EXERCISE GOAL »
The word to find is "Hgbe". Copy each line of the material that contains it.

====== DATASET ENTRIES

(** The tap decides whose positions are closed, not the prompt.  Over working
    services [/flat] asks the user to confirm closing the positions of the account
    the prompt names.  Tapped at once, Confirm closes exactly these; but if the user
    has switched to another account since, the same Confirm under the same prompt
    closes the positions of that other account, and none of the account it names. *)
Theorem confirm_follows_switch u w a b ga gb :
  bot_up w -> up_is_bot u = false -> NoDup (map ac_id (accounts (db w))) ->
  pointed_account (str_int (up_user u)) (db w) = Some a -> ac_gateway a = Some ga ->
  b ∈ accounts (db w) -> holds (str_int (up_user u)) (db w) b = true -> ac_gateway b = Some gb ->
  let closes x g t := SentAdmin (compose_admin_subject (market_value (ac_market x)) g (ac_account_id x))
                        (command_signal ADMIN_FLAT x None None t) in
  let tap := then_comes u (Callback "flat:confirm") in
  let switch := then_comes u (Callback ("swacc:" +:+ uuid_str (ac_id b))) in
  exists w1,
    run (handle_updates [then_comes u (MsgCommand "flat" EmptyString)]) w = (Ok tt, w1) /\ out w1 = out w /\
    last (bt_said (bot w1)) =
      Some (AnswerMessage (up_chat u) (command_prompt "flat" (as_active a)) (Some (confirm_keyboard "flat")), ApiOk) /\
    (exists w2 t, run (handle_updates [tap]) w1 = (Ok tt, w2) /\ out w2 = out w ++ [closes a ga t]) /\
    (exists w2 t, run (handle_updates [switch; tap]) w1 = (Ok tt, w2) /\ out w2 = out w ++ [closes b gb t]).
Proof.
  intros Hup Hbot Hnd Hp Hga Hb Hh Hgb closes tap switch.
  destruct (run_driven (then_comes u (MsgCommand "flat" EmptyString)) w a w (cmd_prompt "flat" (then_comes u (MsgCommand "flat" EmptyString)))
    (fun v => driven (up_user u) w a v /\ db v = db w /\
      last (bt_said (bot v)) =
        Some (AnswerMessage (up_chat u) (command_prompt "flat" (as_active a)) (Some (confirm_keyboard "flat")), ApiOk)))
    as (w1 & E1 & Hd1 & Hdb1 & Hl1); [done|by split|apply route_prompt; set_solver| |].
  { intros v Hv Hdb _. destruct (run_prompt _ w a "flat" v Hv) as (v' & E & Hd & Hdb' & _ & Hl). exists v'.
    split; [done|]. split; [exact Hd|]. by rewrite Hdb'. }
  assert (forall x g v, driven (up_user u) w x v -> ac_gateway x = Some g ->
    exists w2, run (handle_updates [tap]) v = (Ok tt, w2) /\ exists t, out w2 = out w ++ [closes x g t]) as Htap.
  { intros x g v Hv Hg. apply (run_driven tap w x v (fun _ => cb_confirm tap "flat")); [done|exact Hv|apply (route_confirm u _ _ "flat"); set_solver|].
    intros v1 Hv1 _ _. destruct (run_flat_confirm tap w x g v1 Hv1 Hg) as (v2 & E & Ho). exists v2. split; [done|]. by exists (now v1). }
  exists w1. split; [done|]. split; [apply Hd1|]. split; [done|]. split.
  - destruct (Htap a ga w1 Hd1 Hga) as (w2 & E & t & Ho). by exists w2, t.
  - destruct (run_driven switch w a w1 (fun _ => cb_switch_account switch ("swacc:" +:+ uuid_str (ac_id b))) (driven (up_user u) w b))
      as (w2 & E2 & Hd2); [done|exact Hd1|apply route_switch| |].
    { intros v Hv Hdb _. destruct (run_switch switch w a b v Hv) as (v' & E & Hd & _); [by rewrite Hdb, Hdb1..|]. by exists v'. }
    destruct (Htap b gb w2 Hd2 Hgb) as (w3 & E3 & t & Ho). exists w3, t. split; [|done]. exact (run_then [_] _ _ _ _ E2 E3).
Qed.
(** A cap is not set behind the user's back.  Over working services, after
    [/maxorders] the number the user sends is stored as the cap of the account the
    prompt was for, keeping the account's other settings, and pushed to its worker.
    If the user has switched to an account with another id in between, nothing is
    stored or sent and the conversation ends.  But accounts are told apart by their
    id alone: after a switch to the account with the same id behind another gateway
    or market, the cap is stored on that account and pushed to that account's
    worker. *)
Theorem cap_goes_to_prompted_id u w a b ga gb text z :
  bot_up w -> up_is_bot u = false -> NoDup (map ac_id (accounts (db w))) ->
  pointed_account (str_int (up_user u)) (db w) = Some a -> ac_gateway a = Some ga -> is_empty ga = false ->
  b ∈ accounts (db w) -> holds (str_int (up_user u)) (db w) b = true -> ac_gateway b = Some gb -> is_empty gb = false ->
  strip text <> "-" -> py_int 10 (strip text) = Some z -> (0 <= z)%Z ->
  let answer := then_comes u (MsgText text) in
  let switch := then_comes u (Callback ("swacc:" +:+ uuid_str (ac_id b))) in
  exists w1,
    run (handle_updates [then_comes u (MsgCommand "maxorders" EmptyString)]) w = (Ok tt, w1) /\ db w1 = db w /\ out w1 = out w /\
    (exists w2 e, run (handle_updates [answer]) w1 = (Ok tt, w2) /\
       accounts (db w2) = accounts (capped a z (db w)) /\ out w2 = out w ++ [e] /\ pushes_cap a ga z e) /\
    (exists w2, run (handle_updates [switch; answer]) w1 = (Ok tt, w2) /\ context_of u (bot w2) = no_context /\
       if String.eqb (ac_account_id b) (ac_account_id a) then
         accounts (db w2) = accounts (capped b z (db w)) /\ exists e, out w2 = out w ++ [e] /\ pushes_cap b gb z e
       else accounts (db w2) = accounts (db w) /\ out w2 = out w).
Proof.
  intros Hup Hbot Hnd Hp Hga Hgae Hb Hh Hgb Hgbe Hdash Hz Hz0 answer switch.
  destruct (run_driven (then_comes u (MsgCommand "maxorders" EmptyString)) w a w (cmd_max_orders (then_comes u (MsgCommand "maxorders" EmptyString)))
    (fun v => driven (up_user u) w a v /\ db v = db w /\ waits_for_cap u (ac_account_id a) v))
    as (w1 & E1 & Hd1 & Hdb1 & Hc1); [done|by split|apply route_maxorders| |].
  { intros v Hv Hdb _. destruct (run_max_orders _ w a v Hv) as (v' & E & Hd & Hdb' & Hc). exists v'. rewrite <-Hdb, <-Hdb'. by split_and!. }
  assert (forall x g v, driven (up_user u) w x v -> waits_for_cap u (ac_account_id a) v -> accounts (db v) = accounts (db w) ->
    ac_gateway x = Some g -> is_empty g = false ->
    exists w2, run (handle_updates [answer]) v = (Ok tt, w2) /\ context_of u (bot w2) = no_context /\
      if String.eqb (ac_account_id x) (ac_account_id a) then
        accounts (db w2) = accounts (capped x z (db w)) /\ exists e, out w2 = out w ++ [e] /\ pushes_cap x g z e
      else accounts (db w2) = accounts (db w) /\ out w2 = out w) as Hanswer.
  { intros x g v Hv Hc Hac Hg Hge. eapply (run_driven answer w x v (fun account => receive_max_orders answer account text)); [done|exact Hv| |].
    { rewrite (proj1 Hc : fs_state (context_of answer (bot v)) = _). apply route_cap. }
    intros v1 Hv1 Hdb Hf. destruct (run_receive_cap answer w x g (ac_account_id a) text z v1 Hv1) as (v2 & E & Hctx & Hr); try done.
    { unfold waits_for_cap in *. by rewrite (context_same answer (bot v) (bot v1)). }
    { by rewrite Hdb, Hac. }
    exists v2. split; [done|]. split; [done|]. destruct (String.eqb _ _); destruct Hr as [-> Hr]; (split; [|exact Hr]).
    - cbn. by rewrite Hdb, Hac.
    - by rewrite Hdb. }
  exists w1. split; [done|]. split; [done|]. split; [apply Hd1|]. split.
  - destruct (Hanswer a ga w1 Hd1 Hc1) as (w2 & E & _ & Hr); [by rewrite Hdb1|done..|]. rewrite String.eqb_refl in Hr.
    destruct Hr as (Hac & e & He). by exists w2, e.
  - destruct (run_driven switch w a w1 (fun _ => cb_switch_account switch ("swacc:" +:+ uuid_str (ac_id b)))
      (fun v => driven (up_user u) w b v /\ waits_for_cap u (ac_account_id a) v /\ accounts (db v) = accounts (db w)))
      as (w2 & E2 & Hd2 & Hc2 & Ha2); [done|exact Hd1|apply route_switch| |].
    { intros v Hv Hdb Hf. destruct (run_switch switch w a b v Hv) as (v' & E & Hd & Hf' & Hs); [by rewrite Hdb, Hdb1..|].
      exists v'. split; [done|]. split; [done|]. split; [|by rewrite Hs, Hdb, Hdb1].
      unfold waits_for_cap in *. by rewrite (context_same u (bot w1) (bot v')) by congruence. }
    destruct (Hanswer b gb w2 Hd2 Hc2 Ha2 Hgb Hgbe) as (w3 & E3 & Hr). exists w3. split; [|done]. exact (run_then [_] _ _ _ _ E2 E3).
Qed.
End switching.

============

SOLUTION TO THIS EXERCISE »
  intros Hup Hbot Hnd Hp Hga Hgae Hb Hh Hgb Hgbe Hdash Hz Hz0 answer switch.
    destruct (Hanswer b gb w2 Hd2 Hc2 Ha2 Hgb Hgbe) as (w3 & E3 & Hr). exists w3. split; [|done]. exact (run_then [_] _ _ _ _ E2 E3).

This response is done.